*INPUT MATERIAL:*
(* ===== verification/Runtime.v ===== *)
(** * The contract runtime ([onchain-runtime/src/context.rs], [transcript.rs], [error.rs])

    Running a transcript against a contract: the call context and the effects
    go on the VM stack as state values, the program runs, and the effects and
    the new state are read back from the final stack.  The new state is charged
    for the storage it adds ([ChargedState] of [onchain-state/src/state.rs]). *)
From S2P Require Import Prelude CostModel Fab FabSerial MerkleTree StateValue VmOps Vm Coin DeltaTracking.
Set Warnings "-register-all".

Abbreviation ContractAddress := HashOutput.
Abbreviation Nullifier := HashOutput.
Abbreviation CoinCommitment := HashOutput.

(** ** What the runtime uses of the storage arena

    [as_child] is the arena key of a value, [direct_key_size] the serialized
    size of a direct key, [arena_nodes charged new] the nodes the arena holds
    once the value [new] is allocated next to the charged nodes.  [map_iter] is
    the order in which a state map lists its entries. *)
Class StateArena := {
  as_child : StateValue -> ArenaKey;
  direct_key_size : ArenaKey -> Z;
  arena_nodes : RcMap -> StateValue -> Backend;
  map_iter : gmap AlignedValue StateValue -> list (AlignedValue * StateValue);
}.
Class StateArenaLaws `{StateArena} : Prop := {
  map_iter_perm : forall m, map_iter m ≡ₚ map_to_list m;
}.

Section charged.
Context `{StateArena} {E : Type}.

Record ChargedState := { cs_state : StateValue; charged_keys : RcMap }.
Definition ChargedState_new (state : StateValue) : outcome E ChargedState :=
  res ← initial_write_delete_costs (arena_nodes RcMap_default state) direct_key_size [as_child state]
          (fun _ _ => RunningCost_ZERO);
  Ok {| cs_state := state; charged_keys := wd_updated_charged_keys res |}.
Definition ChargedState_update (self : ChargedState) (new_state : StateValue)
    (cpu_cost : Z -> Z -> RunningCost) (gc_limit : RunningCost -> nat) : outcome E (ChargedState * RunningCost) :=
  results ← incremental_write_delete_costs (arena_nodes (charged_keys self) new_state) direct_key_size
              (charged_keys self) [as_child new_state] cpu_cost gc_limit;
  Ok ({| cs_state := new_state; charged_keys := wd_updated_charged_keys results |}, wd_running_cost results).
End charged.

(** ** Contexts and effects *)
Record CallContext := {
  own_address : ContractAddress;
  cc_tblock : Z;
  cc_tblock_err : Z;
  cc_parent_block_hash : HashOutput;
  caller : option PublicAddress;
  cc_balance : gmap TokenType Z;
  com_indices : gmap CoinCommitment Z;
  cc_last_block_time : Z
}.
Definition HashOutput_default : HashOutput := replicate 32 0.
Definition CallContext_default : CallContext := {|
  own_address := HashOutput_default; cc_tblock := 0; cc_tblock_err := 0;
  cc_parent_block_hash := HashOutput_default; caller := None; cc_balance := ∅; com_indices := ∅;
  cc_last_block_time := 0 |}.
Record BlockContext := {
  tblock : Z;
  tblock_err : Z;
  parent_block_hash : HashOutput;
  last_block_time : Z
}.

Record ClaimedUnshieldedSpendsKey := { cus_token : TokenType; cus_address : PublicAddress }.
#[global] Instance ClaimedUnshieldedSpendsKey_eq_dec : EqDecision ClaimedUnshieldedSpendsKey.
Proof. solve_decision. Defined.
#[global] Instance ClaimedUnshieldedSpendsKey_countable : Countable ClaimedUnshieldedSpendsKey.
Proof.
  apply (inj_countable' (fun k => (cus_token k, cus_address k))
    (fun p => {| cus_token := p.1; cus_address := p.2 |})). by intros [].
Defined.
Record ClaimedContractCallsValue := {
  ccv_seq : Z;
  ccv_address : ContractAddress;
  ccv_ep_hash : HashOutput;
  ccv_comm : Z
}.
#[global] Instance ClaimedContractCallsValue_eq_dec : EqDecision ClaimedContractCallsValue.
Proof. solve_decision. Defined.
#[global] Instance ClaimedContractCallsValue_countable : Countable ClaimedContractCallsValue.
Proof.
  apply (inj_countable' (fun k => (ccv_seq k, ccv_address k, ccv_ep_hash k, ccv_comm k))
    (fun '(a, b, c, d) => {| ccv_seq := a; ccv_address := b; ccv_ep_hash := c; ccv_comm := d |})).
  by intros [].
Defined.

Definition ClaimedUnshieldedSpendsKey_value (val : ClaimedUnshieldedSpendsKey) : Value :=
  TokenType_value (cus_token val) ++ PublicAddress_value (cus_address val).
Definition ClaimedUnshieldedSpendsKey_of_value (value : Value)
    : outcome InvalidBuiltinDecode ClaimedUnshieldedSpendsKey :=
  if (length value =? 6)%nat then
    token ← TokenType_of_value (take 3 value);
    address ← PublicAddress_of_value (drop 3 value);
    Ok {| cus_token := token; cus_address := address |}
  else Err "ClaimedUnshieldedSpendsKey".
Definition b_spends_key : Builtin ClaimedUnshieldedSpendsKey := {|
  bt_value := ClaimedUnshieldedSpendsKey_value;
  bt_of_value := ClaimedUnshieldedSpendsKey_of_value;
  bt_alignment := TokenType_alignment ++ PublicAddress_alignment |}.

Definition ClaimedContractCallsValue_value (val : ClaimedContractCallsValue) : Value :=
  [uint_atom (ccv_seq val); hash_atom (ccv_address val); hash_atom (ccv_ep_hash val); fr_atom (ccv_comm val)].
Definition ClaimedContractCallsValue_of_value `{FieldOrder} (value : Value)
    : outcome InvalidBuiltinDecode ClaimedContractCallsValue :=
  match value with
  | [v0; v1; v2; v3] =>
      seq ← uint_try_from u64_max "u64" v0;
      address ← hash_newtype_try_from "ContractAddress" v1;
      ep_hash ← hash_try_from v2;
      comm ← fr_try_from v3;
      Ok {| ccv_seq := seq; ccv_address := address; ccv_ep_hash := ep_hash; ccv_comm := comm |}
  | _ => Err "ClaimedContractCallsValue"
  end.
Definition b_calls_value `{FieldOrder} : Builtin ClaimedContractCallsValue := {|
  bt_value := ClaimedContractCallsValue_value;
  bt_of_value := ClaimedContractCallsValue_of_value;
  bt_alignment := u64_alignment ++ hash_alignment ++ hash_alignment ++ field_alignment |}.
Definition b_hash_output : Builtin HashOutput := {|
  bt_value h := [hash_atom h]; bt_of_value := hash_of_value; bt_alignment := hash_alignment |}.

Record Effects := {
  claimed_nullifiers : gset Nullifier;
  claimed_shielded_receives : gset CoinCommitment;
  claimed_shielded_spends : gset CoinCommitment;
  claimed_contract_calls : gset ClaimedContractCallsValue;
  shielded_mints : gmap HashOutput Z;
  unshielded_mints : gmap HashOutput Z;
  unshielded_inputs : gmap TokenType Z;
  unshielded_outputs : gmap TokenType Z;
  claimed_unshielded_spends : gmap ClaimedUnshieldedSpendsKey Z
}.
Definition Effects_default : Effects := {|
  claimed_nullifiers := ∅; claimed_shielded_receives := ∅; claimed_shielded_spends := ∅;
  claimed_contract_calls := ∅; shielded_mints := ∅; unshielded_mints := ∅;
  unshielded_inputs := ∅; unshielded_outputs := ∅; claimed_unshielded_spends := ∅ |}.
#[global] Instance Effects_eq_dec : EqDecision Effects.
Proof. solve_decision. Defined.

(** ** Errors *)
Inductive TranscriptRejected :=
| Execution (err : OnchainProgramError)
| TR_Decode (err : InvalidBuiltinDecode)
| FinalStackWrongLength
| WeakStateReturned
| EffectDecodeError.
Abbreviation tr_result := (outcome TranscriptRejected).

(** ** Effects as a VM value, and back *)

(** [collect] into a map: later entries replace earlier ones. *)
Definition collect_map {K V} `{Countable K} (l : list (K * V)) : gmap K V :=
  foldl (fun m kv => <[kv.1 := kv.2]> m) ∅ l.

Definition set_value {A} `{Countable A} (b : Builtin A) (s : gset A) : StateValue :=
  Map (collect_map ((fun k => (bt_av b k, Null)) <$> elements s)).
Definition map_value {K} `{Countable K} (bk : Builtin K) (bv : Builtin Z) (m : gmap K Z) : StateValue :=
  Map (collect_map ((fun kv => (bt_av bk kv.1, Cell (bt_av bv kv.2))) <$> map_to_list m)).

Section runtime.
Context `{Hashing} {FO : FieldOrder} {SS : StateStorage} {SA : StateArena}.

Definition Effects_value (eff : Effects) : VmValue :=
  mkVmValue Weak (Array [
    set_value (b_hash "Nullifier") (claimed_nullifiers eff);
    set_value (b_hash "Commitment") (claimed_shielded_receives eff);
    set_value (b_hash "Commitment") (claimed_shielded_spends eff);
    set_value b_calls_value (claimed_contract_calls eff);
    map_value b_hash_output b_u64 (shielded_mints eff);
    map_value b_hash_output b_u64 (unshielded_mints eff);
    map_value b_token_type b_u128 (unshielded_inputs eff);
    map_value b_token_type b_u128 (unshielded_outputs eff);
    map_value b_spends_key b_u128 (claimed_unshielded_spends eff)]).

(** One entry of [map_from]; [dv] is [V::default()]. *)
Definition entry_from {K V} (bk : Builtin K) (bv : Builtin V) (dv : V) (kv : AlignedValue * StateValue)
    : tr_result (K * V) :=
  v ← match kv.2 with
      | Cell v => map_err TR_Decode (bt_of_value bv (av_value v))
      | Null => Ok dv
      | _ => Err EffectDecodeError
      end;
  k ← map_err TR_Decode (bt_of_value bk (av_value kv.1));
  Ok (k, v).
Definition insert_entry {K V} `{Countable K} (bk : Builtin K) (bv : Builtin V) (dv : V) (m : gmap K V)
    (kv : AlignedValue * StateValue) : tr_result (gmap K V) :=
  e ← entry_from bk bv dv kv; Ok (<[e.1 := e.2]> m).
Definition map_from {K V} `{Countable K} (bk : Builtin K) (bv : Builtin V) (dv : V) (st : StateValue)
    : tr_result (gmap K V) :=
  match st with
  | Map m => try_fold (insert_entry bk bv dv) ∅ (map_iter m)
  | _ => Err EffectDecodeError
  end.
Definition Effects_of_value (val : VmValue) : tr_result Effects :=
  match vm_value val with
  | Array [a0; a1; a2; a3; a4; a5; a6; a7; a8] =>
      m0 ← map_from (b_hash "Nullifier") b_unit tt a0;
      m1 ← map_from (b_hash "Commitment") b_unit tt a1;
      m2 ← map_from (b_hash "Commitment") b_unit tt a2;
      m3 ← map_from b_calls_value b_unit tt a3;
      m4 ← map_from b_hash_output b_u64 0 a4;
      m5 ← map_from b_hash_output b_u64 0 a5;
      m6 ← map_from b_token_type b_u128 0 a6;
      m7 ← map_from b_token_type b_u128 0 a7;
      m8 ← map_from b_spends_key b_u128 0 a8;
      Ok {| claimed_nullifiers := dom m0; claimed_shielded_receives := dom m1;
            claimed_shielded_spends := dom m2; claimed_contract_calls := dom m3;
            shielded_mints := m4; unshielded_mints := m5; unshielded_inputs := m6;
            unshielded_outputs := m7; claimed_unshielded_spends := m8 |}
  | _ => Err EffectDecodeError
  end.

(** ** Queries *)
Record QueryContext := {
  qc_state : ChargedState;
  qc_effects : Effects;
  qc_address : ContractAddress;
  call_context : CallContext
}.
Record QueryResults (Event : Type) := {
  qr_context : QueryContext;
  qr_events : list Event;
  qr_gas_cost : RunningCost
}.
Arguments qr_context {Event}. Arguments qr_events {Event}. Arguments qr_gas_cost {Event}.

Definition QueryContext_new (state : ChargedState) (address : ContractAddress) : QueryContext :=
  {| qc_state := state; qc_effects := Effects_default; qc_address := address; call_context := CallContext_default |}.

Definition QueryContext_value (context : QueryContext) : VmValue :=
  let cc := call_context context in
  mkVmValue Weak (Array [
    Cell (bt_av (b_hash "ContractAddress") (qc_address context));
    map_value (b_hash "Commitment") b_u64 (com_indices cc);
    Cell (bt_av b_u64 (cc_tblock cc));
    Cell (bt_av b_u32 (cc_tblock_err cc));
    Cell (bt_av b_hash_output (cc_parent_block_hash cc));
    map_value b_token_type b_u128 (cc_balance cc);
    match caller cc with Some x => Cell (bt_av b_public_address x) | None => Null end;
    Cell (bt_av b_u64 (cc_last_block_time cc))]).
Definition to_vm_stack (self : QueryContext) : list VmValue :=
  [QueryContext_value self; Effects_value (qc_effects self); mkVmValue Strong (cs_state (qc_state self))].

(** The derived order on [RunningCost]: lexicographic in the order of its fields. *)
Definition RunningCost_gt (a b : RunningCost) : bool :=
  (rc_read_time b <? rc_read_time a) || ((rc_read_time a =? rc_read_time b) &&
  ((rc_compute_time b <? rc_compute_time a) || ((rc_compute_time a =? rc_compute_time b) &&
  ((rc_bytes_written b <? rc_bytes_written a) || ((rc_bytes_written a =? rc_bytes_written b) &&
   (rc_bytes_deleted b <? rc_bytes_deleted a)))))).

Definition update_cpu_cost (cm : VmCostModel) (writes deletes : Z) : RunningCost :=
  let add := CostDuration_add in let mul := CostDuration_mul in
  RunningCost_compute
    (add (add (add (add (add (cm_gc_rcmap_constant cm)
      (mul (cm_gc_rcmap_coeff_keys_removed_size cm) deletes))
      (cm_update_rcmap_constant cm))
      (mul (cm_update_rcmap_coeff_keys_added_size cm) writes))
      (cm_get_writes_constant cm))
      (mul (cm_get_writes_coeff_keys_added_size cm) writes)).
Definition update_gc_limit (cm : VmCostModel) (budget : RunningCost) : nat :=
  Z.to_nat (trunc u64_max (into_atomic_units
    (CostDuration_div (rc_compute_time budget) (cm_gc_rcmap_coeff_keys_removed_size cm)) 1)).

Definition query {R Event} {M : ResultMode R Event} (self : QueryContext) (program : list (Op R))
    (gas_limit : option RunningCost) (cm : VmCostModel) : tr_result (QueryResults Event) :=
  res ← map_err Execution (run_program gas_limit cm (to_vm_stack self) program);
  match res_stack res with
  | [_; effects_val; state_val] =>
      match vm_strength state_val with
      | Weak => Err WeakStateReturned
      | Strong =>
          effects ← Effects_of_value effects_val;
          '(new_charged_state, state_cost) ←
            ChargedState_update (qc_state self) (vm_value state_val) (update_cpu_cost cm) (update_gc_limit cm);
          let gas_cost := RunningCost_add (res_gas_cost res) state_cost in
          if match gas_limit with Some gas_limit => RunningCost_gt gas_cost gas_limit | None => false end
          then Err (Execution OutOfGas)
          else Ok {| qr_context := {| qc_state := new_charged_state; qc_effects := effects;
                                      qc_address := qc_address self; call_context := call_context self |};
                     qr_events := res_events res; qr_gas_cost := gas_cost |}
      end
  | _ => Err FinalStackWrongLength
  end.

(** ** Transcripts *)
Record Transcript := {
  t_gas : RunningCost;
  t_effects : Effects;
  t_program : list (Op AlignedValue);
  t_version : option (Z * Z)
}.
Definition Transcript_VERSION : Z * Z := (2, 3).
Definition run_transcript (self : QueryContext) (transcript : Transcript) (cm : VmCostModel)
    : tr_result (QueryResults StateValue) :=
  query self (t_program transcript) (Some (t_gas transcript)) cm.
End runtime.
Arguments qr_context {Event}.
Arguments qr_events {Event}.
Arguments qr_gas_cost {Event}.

*EXERCISE REQUIREMENTS:*
What you return should be exactly the lines above, starting at the one with "#[global] Instance Effects_eq_dec" and ending at the one with "(** [collect] into", and nothing else.

*ANSWER SECTION:*
#[global] Instance Effects_eq_dec : EqDecision Effects.
Proof. solve_decision. Defined.

(** ** Errors *)
Inductive TranscriptRejected :=
| Execution (err : OnchainProgramError)
| TR_Decode (err : InvalidBuiltinDecode)
| FinalStackWrongLength
| WeakStateReturned
| EffectDecodeError.
Abbreviation tr_result := (outcome TranscriptRejected).

(** ** Effects as a VM value, and back *)

(** [collect] into a map: later entries replace earlier ones. *)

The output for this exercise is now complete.